Come nasce e che obiettivi ha il progetto “La mia casa è il mondo”?

“La mia casa è il mondo” nasce nel periodo della pandemia e l’obiettivo di questo progetto è dare la possibilità a dei preadolescenti con la sindrome di down di riappropriarsi della città e del mondo in un periodo in cui, ovviamente, con la chiusura delle scuole e con il blocco delle attività extrascolastiche, erano stati molto tempo a casa. La finalità del progetto era il fare rete con altre attività e realtà sociali, appartenenti all’associazionismo e ai territori, per permettere ai ragazzi di collaborare con altre realtà. Gli stessi hanno contattato questi compagni di viaggio per fare delle attività sul territorio. L’attività progettuale si è sviluppata in nove città italiane in cui sono presenti le nostre sedi ed è stata finanziata dal Dipartimento per le Politiche della Famiglia. Sono stati coinvolti in totale 45 preadolescenti seguiti dai loro operatori e, all’interno di queste realtà, hanno svolto varie attività, ad esempio nell’ambito museale e di collaborazione con le altre associazioni”.

Che valore riveste per voi l’inclusione delle persone con disabilità?

“È un fattore fondamentale. In tutti i nostri progetti, dai corsi di educazione all’autonomia, agli inserimenti lavorativi, fino all’attenzione per la scuola, l’inclusione fa parte della mission e della vision dell’Associazione Italiana Persone Down. Deve verificarsi in due sensi, da parte dell’associazione verso la società e dalla società verso i ragazzi con disabilità cognitiva”.

volontariato

Quali sono i vostri desideri per il futuro riguardo allo sviluppo di questo progetto? In che modo, chi lo desidera, può aiutare la vostra azione di inclusione?

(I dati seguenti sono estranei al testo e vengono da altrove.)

(* ===== verification/KernelCluster.v ===== *)
(** The cluster side of the integrated engine: the ring of virtual nodes over
    any history of calls, and the access gate of the distributed search. *)

From Stdlib Require Import Strings.Byte.
From Stdlib Require Import Floats.SpecFloat.
From S2P Require Import Common.
From S2P Require Import Prelude.
From S2P Require Import VFS.
From S2P Require Import LRU.
From S2P Require Import Page.
From S2P Require Import BufferPool.
From S2P Require Import WAL.
From S2P Require Import DBPage.
From S2P Require Import DB.
From S2P Require Import DBSpec.
From S2P Require Import Query.
From S2P Require Import UQLParser.
From S2P Require Import RangeCursor.
From S2P Require Import Scorer.
From S2P Require Import Utf8.
From S2P Require Import Kernel.
Import Kernel.

Create HintDb kernel.

(** ** Calls that leave the cluster alone *)

Section Frame.
Context {D P : Type} `{BlockDevice D} `{EvictionPolicy P} `{MapRange} `{Unicode} `{SearchJSON}.
Implicit Types ie : IntegratedEngine D P.

(** The same ring, node map, routing table and audit messages. *)
Definition same_cluster ie ie' : Prop :=
  ring ie' = ring ie /\ nodeMap ie' = nodeMap ie /\ routingTable ie' = routingTable ie /\ audit ie' = audit ie.

#[export] Instance same_cluster_preorder : PreOrder same_cluster.
Proof. split; [done|]. intros x y z (? & ? & ? & ?) (? & ? & ? & ?). repeat split; congruence. Qed.

Definition keeps {A} (m : io (IntegratedEngine D P) A) : Prop := forall ie, same_cluster ie (m ie).2.

Lemma keeps_ret {A} (a : A) : keeps (mret a).
Proof. by intros ie. Qed.

Lemma keeps_of_result {A} (r : result A) : keeps (of_result r).
Proof. by intros ie. Qed.
(* ===== verification/KernelSearch.v ===== *)
(** Boolean search over the index page: what the cursor finds for a term, the
    set a query evaluates to, and the hits of a local search. *)

From Stdlib Require Import Strings.Byte.
From Stdlib Require Import Floats.SpecFloat.
From S2P Require Import Common.
From S2P Require Import Prelude.
From S2P Require Import VFS.
From S2P Require Import LRU.
From S2P Require Import Page.
From S2P Require Import Slotted.
From S2P Require Import BufferPool.
From S2P Require Import PoolInv.
From S2P Require Import PoolOps.
From S2P Require Import WAL.
From S2P Require Import DBPage.
From S2P Require Import DB.
From S2P Require Import DBSpec.
From S2P Require Import Segment.
From S2P Require Import Query.
From S2P Require Import UQLLexer.
From S2P Require Import UQLParser.
From S2P Require Import UQLParserSpec.
From S2P Require Import RangeCursor.
From S2P Require Import Scorer.
From S2P Require Import Utf8.
From S2P Require Import Kernel.
Import Kernel.

(** ** Keys of the index page *)

#[local] Arguments chunkKey : simpl never.
#[local] Arguments Range.not_after : simpl never.
#[local] Arguments Range.beyond : simpl never.

Definition colon_free (t : bytes) : Prop := Byte.x3a ∉ t.

(** The rows of an index page: counters and chunks of terms. *)
Definition index_key (k : bytes) : Prop :=
  exists term, colon_free term /\ (k = metaKey term \/ exists n, 0 <= n < 2 ^ 32 /\ k = chunkKey term n).

Lemma print_digits_zero fuel n x : 0 <= n < 10 ^ Z.of_nat fuel -> print_digits fuel n [] = Byte.x30 :: x -> n = 0.
Proof.
  revert n x. induction fuel as [|fuel IH]; intros n x Hn E; [done|]. cbn [print_digits] in E.
  rewrite Nat2Z.inj_succ, Z.pow_succ_r in Hn by lia. destruct (n <? 10) eqn:El.
  - apply Z.ltb_lt in El. injection E as E _. rewrite Z.mod_small in E by lia.
    assert (b2z (z2b (48 + n)) = 48) as Ev by by rewrite E. rewrite b2z_z2b, Z.mod_small in Ev by lia. lia.
  - apply Z.ltb_ge in El. rewrite print_digits_acc in E. assert (0 < n / 10) by (apply Z.div_str_pos; lia).
    assert (0 <= n / 10 < 10 ^ Z.of_nat fuel) as Hq by (split; [lia|apply Z.div_lt_upper_bound; lia]).
    destruct (print_digits fuel (n / 10) []) as [|b y] eqn:Ep.
    + destruct fuel; [cbn in Hq; lia|]. destruct (print_digits_ok (S fuel) (n / 10)) as (_ & _ & Hne); [lia|lia|done].
    + injection E as -> _. apply (IH _ _ Hq) in Ep. lia.
Qed.

Lemma colon_split (a b x y : bytes) : colon_free a -> colon_free b -> a ++ Byte.x3a :: x = b ++ Byte.x3a :: y -> a = b /\ x = y.
Proof.
  revert b. induction a as [|c a IH]; intros [|d b] Ha Hb E; cbn in E; simplify_eq.
  - done.
  - destruct Hb. by left.
  - destruct Ha. by left.
  - destruct (IH b) as [-> ->]; [unfold colon_free in *; set_solver..|done|done].
Qed.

“Il progetto sicuramente continuerà. Tra l’altro è uscita una pubblicazione di Erickson dal titolo “La mia casa è il mondo”, in cui viene spiegato il progetto. Il nostro auspicio è che, il progetto, oltre a continuare nelle sedi dov’è stato fatto, possa veramente fare scuola. Ci siamo resi conto che, fare rete nel territorio, nonostante sembrerebbe una cosa semplice, non lo è affatto perché, spesso, le associazioni si chiudono in loro stesse. Non si rendono conto che ci sono molte altre realtà con cui crescere e camminare insieme. Il titolo del progetto “La mia casa è il mondo” ha proprio lo scopo di conoscere il territorio, la realtà e le altre persone. La cosa bella che sta avvenendo alla fine del progetto è che, le altre associazioni, adesso contattano i ragazzi per collaborare e fare delle attività insieme, mentre prima eravamo noi a contattare loro. Spero che, questa attività, venga presa anche da altre associazioni di persone che hanno voglia di crescere nel territorio. I ragazzi, alla fine delle attività, hanno lasciato un segno reale nel territorio come ad esempio una panchina, dei giochi o sistemato dei parchi. È nato qualcosa di bello e visibile che è poi stato condiviso dalla comunità locale”.